5 Best Vegetables to Grow in a Small Space wallacegardencenter

5 Best Vegetables to Grow in a Small Space

So you want to garden, but you’re not sure if you have enough space. Chances are, if you have any outdoor space at all, you have enough! A tiny yard won’t stop you from growing garden-fresh veggies to enjoy throughout the year. By getting a bit creative and choosing the right crops, you’ll see just how simple small space vegetable gardening can be!


Best Vegetables for Small Spaces

Since you have a small area to work with, choose vegetables that grow fast and produce a high yield. Plant these wherever you can find the space—in your yard, on your balcony, on a windowsill, or in hanging baskets!


Cherry Tomatoes: If you don’t have much yard space, look up! Hanging baskets work great for vegetables like cherry tomatoes. Choose a basket around 12 inches deep with a moss, coconut, or plastic liner (If using plastic, make sure the pot has drainage holes). Instead of planting seeds directly in the basket, use seedlings instead, which you can start now indoors. You’ll want to wait to transplant the seedlings outside until after any risk of frost has passed, which is around early May here in Iowa. Hang the basket in a sunny spot.


Cucumbers: You might not think of cucumbers as small space vegetables since the vines sprawl across the ground, but you can easily train them for small spaces! When they start to grow, guide the vine upward along a trellis or fence. Alternatively, you can grow smaller cucumber varieties in a hanging basket. Besides saving space, another bonus of growing cucumbers vertically is that it reduces the risk of rot and disease. Plant seeds or seedlings in a spot with full sun and nutrient-rich, well-draining soil. Like tomatoes, wait until May to plant cucumbers.


Leaf Lettuce: Since leaf lettuce grows so quickly, maturing in about 45 days, you can plant more than one crop. Sow seeds in spring, then again in late summer. You can also plant seeds every couple weeks until late summer for a more continuous harvest. Plant the seeds close together, about four to six inches apart. If you have a bit of extra room near one of your other vegetables, consider growing a lettuce plant or two there to make the most of your space! Leaf lettuce grows well in partial shade, so it’s OK if nearby taller plants block some of the sunshine. To harvest, remove outer leaves, allowing the inner leaves to continue to grow. Mature lettuce can taste woody, so check your plants often for leaves that are ready to harvest.

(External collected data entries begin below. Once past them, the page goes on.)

(** * ash: reviewing Stash pull requests from a text editor

    A shallow embedding of [main.go] (the review session, the parser of
    the pull-request argument and the redaction of the password in the
    log) and of the pull-request client ([PullRequest.GetReview],
    [ApplyChange] and its helpers), followed by the properties proved
    about the embedded code.

    - Go strings are [string], a sequence of bytes;
      [map[string]interface{}] is [gmap string value].
    - Everything the program does to the outside world (HTTP requests,
      printing, logging, the temporary file, the editor) is recorded, in
      order, in the [trace] of an explicit [World]; a computation returns,
      exits ([os.Exit]) or panics.
    - The remote service, the editor and the functions that render, parse
      and compare reviews are the [Collaborators] of a session; the
      properties hold for all of them.
    - [strconv.ParseInt], [strings.Split], [regexp] and [fmt.Sprint] are
      modelled after the Go library.  Log calls are recorded whatever the
      log level; [ioutil.TempFile] is taken to succeed. *)

From Stdlib Require Import ZArith Ascii String List Lia.
From stdpp Require Import base option list gmap strings pretty.

Open Scope Z_scope.


(** ** Go values held in an [interface{}] *)

(** The dynamic values that docopt and the review differ put in a
    [map[string]interface{}].  A nested map keeps its entries in the
    order [fmt] prints them. *)
#[warnings="-register-all"] Inductive value : Type :=
  | VNil
  | VBool (b : bool)
  | VInt (n : Z)
  | VStr (s : string)
  | VMap (entries : list (string * value)).

(** [fmt.Sprint] of one operand. *)
Fixpoint Sprint (v : value) : string :=
  match v with
  | VNil => "<nil>"
  | VBool b => if b then "true" else "false"
  | VInt n => pretty n
  | VStr s => s
  | VMap entries =>
      "map[" +:+
      (fix entries_text (l : list (string * value)) : string :=
         match l with
         | [] => ""
         | (k, x) :: l' =>
             k +:+ ":" +:+ Sprint x +:+
             match l' with [] => "" | _ :: _ => " " +:+ entries_text l' end
         end) entries +:+ "]"
  end.

(** [m[k]] on a Go map: the zero value ([nil]) when the key is absent. *)
Definition index (m : gmap string value) (k : string) : value :=
  default VNil (m !! k).

(** [_, ok := m[k]]. *)
Definition has_key (m : gmap string value) (k : string) : bool :=
  bool_decide (is_Some (m !! k)).

(** [m[k] == nil]: true for an absent key and for a key bound to [nil]. *)
Definition is_nil (v : value) : bool :=
  match v with VNil => true | _ => false end.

Radishes: Like lettuce, radishes take up so little room, you can use them as fillers in the rest of your garden. Radishes like sunny spots and rich soil. In Bettendorf, you can plant seeds starting in late March, and in three to five weeks, you’ll have a crop ready to harvest! Consider successive planting, so you have radishes all summer long. If you’re only looking to grow one crop this year, you can fill the empty space after harvesting with another veggie. Though often overlooked, radish greens are edible too! Sauté them or try a twist on pesto by using radish leaves instead of basil. For an even healthier snack that looks like it came from a fancy English high tea, try radish and flower toast.


Pole Beans: Just because you have a small garden doesn’t mean you can’t stock up on veggies to last you through the winter! Use pole beans straight off the vine, or try canning them to stock up for the winter. Plant pole beans in full sun near a trellis, fence, or pole so you can train the vines to climb. Start planting them, either from seeds or seedlings, after the risk of frost has passed. Beans will be mature and ready for harvest after about 60 days. Harvest often, as consistent harvesting encourages the production of new pods. Instead of having to rely on heading to the grocery store every time you want fresh produce, why not grow your own?

By choosing the right veggies, you can enjoy an abundant harvest no matter how big your garden is.